The law of the constancy of interfacial angles was first observed by the Danish physician Nicolas Steno when studying quartz crystals (De solido intra solidum naturaliter contento, Florence, 1669), who noted that, although the crystals differed in appearance from one to another, the angles between corresponding faces were always the same.

The law was also observed by Domenico Guglielmini (Riflessioni filosofiche dedotte dalle figure de Sali, Bologna, 1688), but it was generalized and firmly established by Jean-Baptiste Romé de l'Isle (Cristallographie, Paris, 1783) who accurately measured the interfacial angles of a great variety of crystals, using the goniometer designed by Arnould Carangeot and noted that the angles are characteristic of a substance.

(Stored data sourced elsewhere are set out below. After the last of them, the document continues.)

(** * auto_backup.py: the backup orchestration pipeline

  A shallow embedding of [BackupSystem] (src/auto_backup.py) and the
  properties of it that the specification states.

  - Python exceptions are results [Raise e] ([e] is [str(e)]); the state
    survives a raise, as an object mutated before the fault does.
  - Everything behind [subprocess], [shutil] and the file system that the
    script cannot decide by itself is read from a record of externals.
  - [hashlib.sha256] is FIPS 180-4, written out so that digests evaluate. *)

From Stdlib Require Import ZArith NArith QArith Lqa Ascii String List.
From Stdlib.Strings Require Import Byte.
From stdpp Require Import base tactics option list sorting gmap strings pretty.

#[local] Set Warnings "-clear-no-such-hyp,-register-all".

Local Open Scope string_scope.
Local Open Scope list_scope.

(* ===================================================================== *)
(** ** hashlib.sha256 *)
(* ===================================================================== *)

Module SHA256.
Local Open Scope Z_scope.

Definition mask32 : Z := 0xFFFFFFFF.
Definition add32 (a b : Z) : Z := Z.land (a + b) mask32.
Definition not32 (a : Z) : Z := Z.lxor a mask32.
Definition rotr (n x : Z) : Z :=
  Z.lor (Z.shiftr x n) (Z.land (Z.shiftl x (32 - n)) mask32).

Definition Ch (x y z : Z) : Z := Z.lxor (Z.land x y) (Z.land (not32 x) z).
Definition Maj (x y z : Z) : Z :=
  Z.lxor (Z.lxor (Z.land x y) (Z.land x z)) (Z.land y z).
Definition bsig0 (x : Z) : Z := Z.lxor (Z.lxor (rotr 2 x) (rotr 13 x)) (rotr 22 x).
Definition bsig1 (x : Z) : Z := Z.lxor (Z.lxor (rotr 6 x) (rotr 11 x)) (rotr 25 x).
Definition ssig0 (x : Z) : Z := Z.lxor (Z.lxor (rotr 7 x) (rotr 18 x)) (Z.shiftr x 3).
Definition ssig1 (x : Z) : Z := Z.lxor (Z.lxor (rotr 17 x) (rotr 19 x)) (Z.shiftr x 10).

Carangeot was a student of Romé de L’Isle at the time of his invention of the basic crystallographic measuring instrument.

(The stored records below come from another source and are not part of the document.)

(** ** TX functions *)

(** Returns the size of the PDU and the buffer. *)
Definition serialize_sdu (e : nr_rlc_entity_um_t) (sdu : nr_rlc_sdu_segment_t) (buffer : list Z)
    (bufsize : Z) : outcome (Z * list Z) :=
  u ← sdu_of (heap e) sdu;
  let enc := nr_rlc_pdu_encoder_init buffer bufsize in
  enc ← nr_rlc_pdu_encoder_put_bits enc (1 - b2z (seg_is_first sdu)) 1;
  enc ← nr_rlc_pdu_encoder_put_bits enc (1 - b2z (seg_is_last sdu)) 1;
  enc ← (if seg_is_first sdu && seg_is_last sdu
         then nr_rlc_pdu_encoder_put_bits enc 0 6
         else
           enc ← (if sn_field_length e =? 12
                  then nr_rlc_pdu_encoder_put_bits enc 0 2 else Done enc);
           nr_rlc_pdu_encoder_put_bits enc (sdu_sn u) (sn_field_length e));
  enc ← (if negb (seg_is_first sdu)
         then nr_rlc_pdu_encoder_put_bits enc (seg_so sdu) 16 else Done enc);
  data ← slice (sdu_data u) (seg_so sdu) (seg_size sdu);
  buffer ← blit (e_buffer enc) (e_byte enc) data;
  Done (e_byte enc + seg_size sdu, buffer).

(** Returns the entity, the shortened segment and, unless there is no room for
    a byte of data, the segment of the rest. *)
Definition resegment (sdu : nr_rlc_sdu_segment_t) (e : nr_rlc_entity_um_t) (pdu_size : Z)
  : outcome (nr_rlc_entity_um_t * nr_rlc_sdu_segment_t * option nr_rlc_sdu_segment_t) :=
  u ← sdu_of (heap e) sdu;
  let e := e <| heap ::= fun h => set_sdu h (seg_sdu sdu) (u <| sdu_ref_count ::= Z.add 1 |>) |> in
  let pdu_header_size := compute_pdu_header_size e (sdu <| seg_is_last := false |>) in
  if pdu_header_size + 1 >? pdu_size then Done (e, sdu, None)
  else
    let over_size := pdu_header_size + seg_size sdu - pdu_size in
    let first := sdu <| seg_size ::= fun x => x - over_size |> <| seg_is_last := false |> in
    let next := sdu <| seg_id := h_next (heap e) |> <| seg_size := over_size |>
                    <| seg_so := seg_so first + seg_size first |> <| seg_is_first := false |> in
    let e := e <| heap; h_next ::= S |> <| stats; txpdu_segmented ::= add32 1 |> in
    Done (e, first, Some next).

(** From the update of [tx_next] to the end of [generate_tx_pdu]. *)
Definition send_segment (e : nr_rlc_entity_um_t) (sdu : nr_rlc_sdu_segment_t) (buffer : list Z)
    (size now : Z) : outcome (Z * nr_rlc_entity_um_t * list Z) :=
  let e := if negb (seg_is_first sdu) && seg_is_last sdu
           then e <| tx_next := Z.rem (tx_next e + 1) (sn_modulus e) |> else e in
  '(ret, buffer) ← serialize_sdu e sdu buffer size;
  let e := e <| tx_size ::= fun x => x - seg_size sdu |>
             <| stats; txpdu_pkts ::= add32 1 |> <| stats; txpdu_bytes ::= add32 size |> in
  u ← sdu_of (heap e) sdu;
  let e := if avg_time_is_on e
           then e <| trace ::= fun t =>
             t ++ [TimeAverageAdd now (u64 (now - sdu_time_of_arrival u))] |>
           else e in
  '(_, h) ← nr_rlc_free_sdu_segment (heap e) sdu;
  Done (ret, e <| heap := h |>, buffer).

Definition generate_tx_pdu (e : nr_rlc_entity_um_t) (buffer : list Z) (size now : Z)
  : outcome (Z * nr_rlc_entity_um_t * list Z) :=
  match tx_list e with
  | [] => Done (0, e, buffer)
  | sdu :: next =>
      let pdu_header_size := compute_pdu_header_size e sdu in
      if pdu_header_size + 1 >? size then Done (0, e, buffer)
      else
        let e := e <| tx_list := next |> in
        let e := if next is [] then e <| tx_end := None |> else e in
        u ← sdu_of (heap e) sdu;
        let e := e <| heap ::= fun h => set_sdu h (seg_sdu sdu) (u <| sdu_sn := tx_next e |>) |> in
        let pdu_size := pdu_header_size + seg_size sdu in
        let e := e <| bstatus; bs_tx_size ::= fun x => x - pdu_size |> in
        if pdu_size >? size then
          '(e, sdu, next_sdu) ← resegment sdu e size;
          match next_sdu with
          | None => Done (0, e, buffer)
          | Some next_sdu =>
              let e := e <| tx_list ::= cons next_sdu |> in
              let e := if tx_end e is None then e <| tx_end := Some (seg_id next_sdu) |> else e in
              let e := e <| stats; txpdu_segmented ::= add32 1 |>
                         <| bstatus; bs_tx_size ::=
                              Z.add (compute_pdu_header_size e next_sdu + seg_size next_sdu) |> in
              send_segment e sdu buffer size now
          end
        else send_segment e sdu buffer size now
  end.

Definition nr_rlc_entity_um_buffer_status (e : nr_rlc_entity_um_t) (maxsize : Z)
  : nr_rlc_entity_buffer_status_t := mk_bs 0 (bs_tx_size (bstatus e)) 0.

Definition nr_rlc_entity_um_generate_pdu (e : nr_rlc_entity_um_t) (buffer : list Z) (size now : Z)
  : outcome (Z * nr_rlc_entity_um_t * list Z) := generate_tx_pdu e buffer size now.
Lemma contig_le D sn l : forall from to, contig D sn from to l -> from <= to.
Proof.
  induction l as [|p r IH]; simpl; intros from to H; [lia|].
  destruct H as (_ & _ & (_ & _ & Hp & _) & _ & H). apply IH in H. lia.
Qed.

Lemma contig_nil D D' sn k l : contig D sn k k l -> contig D' sn k k l.
Proof.
  destruct l as [|p r]; simpl; [done|]. intros (_ & _ & (_ & _ & Hp & _) & _ & H).
  apply contig_le in H. lia.
Qed.

Lemma contig_app D sn l p : forall from to,
  contig D sn from to l -> pdu_sn p = sn -> pdu_so p = to -> pdu_of D p -> pdu_is_last p = false ->
  contig D sn from (to + pdu_size p) (l ++ [p]).
Proof.
  induction l as [|q r IH]; simpl; intros from to H H1 H2 H3 H4; [subst; done|].
  destruct H as (? & ? & ? & ? & H). split_and!; try done. by apply IH.
Qed.

Lemma contig_full_scan D sn p l : forall from to,
  contig D sn from to l -> pdu_sn p = sn -> pdu_so p = to ->
  full_scan sn (from - 1) (l ++ [p]) = pdu_is_last p.
Proof.
  induction l as [|q r IH]; simpl; intros from to H H1 H2.
  - rewrite H1, Z.eqb_refl. simpl. cif; zbool; [lia|]. by destruct (pdu_is_last p).
  - destruct H as (-> & Hso & (_ & _ & Hpos & _) & -> & H). rewrite Z.eqb_refl. simpl.
    cif; zbool; [lia|]. cif; zbool; [|lia].
    replace (pdu_so q + pdu_size q - 1) with (from + pdu_size q - 1) by lia. by apply (IH _ to).
Qed.

Lemma contig_missing_scan D sn l : forall from to,
  contig D sn from to l -> missing_scan sn (from - 1) l = false.
Proof.
  induction l as [|q r IH]; simpl; intros from to H; [done|].
  destruct H as (-> & Hso & (_ & _ & Hpos & _) & _ & H). rewrite Z.eqb_refl. simpl.
  cif; zbool; [lia|]. cif; zbool; [|lia].
  replace (pdu_so q + pdu_size q - 1) with (from + pdu_size q - 1) by lia. by apply (IH _ to).
Qed.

A French crystallographer, René Just Haüy, showed in 1784 that the known interfacial angles could be accounted for if the crystal were made up of minute building blocks (molécules intégrantes) that correspond approximately to the present-day unit cells.

In the diagram, the green dodecahedron on the left is built from cubical units, with the faces having a Miller index of (210). Unlike the regular dodecahedron on the right, its faces are not regular pentagons, but they are close to regular in appearance. The piling of the cubical units forms the pentagonal dodecahedron of pyritohedral pyrite. The decrement of the layers is in the proportion of 2:1, which leads to a dihedral angle at the top edge pq of 126° 87′, closely corresponding to that of the empirical crystal, of 127° 56′. The diagram is based on an 1801 drawing by René Just Haüy.

==Crystal structure==

Crystal faces vary in their underlying lattice density. Three faces are shown with their Miller indices

The phenomenon of the constancy of interfacial angles is important because it is an outward sign of the inherent symmetry and ordered arrangement of atoms, ions or molecules within a crystal structure. The faces of a crystal are parallel to the planes of the crystal lattice, and it is for this reason that the interfacial angles are the same in different crystal specimens.

The angles between the various faces of a crystal remain unchanged throughout its growth. Crystals grow by addition of material to existing faces, this material being deposited parallel to the already existing surfaces. Consequently, if more material is added to one face than to another, the faces become unalike in size and shape, nevertheless the interfacial angles between them remain the same.

Crystals generally exhibit anisotropy, that is their properties are dependent on their direction. In particular, crystals cleave in specific directions, namely those parallel to the planes of the lattice structure. Cleavage preferentially occurs parallel to higher density planes with low Miller indices.

==See also==
- Geometrical crystallography before X-rays
- Law of rational indices
- Law of symmetry (crystallography)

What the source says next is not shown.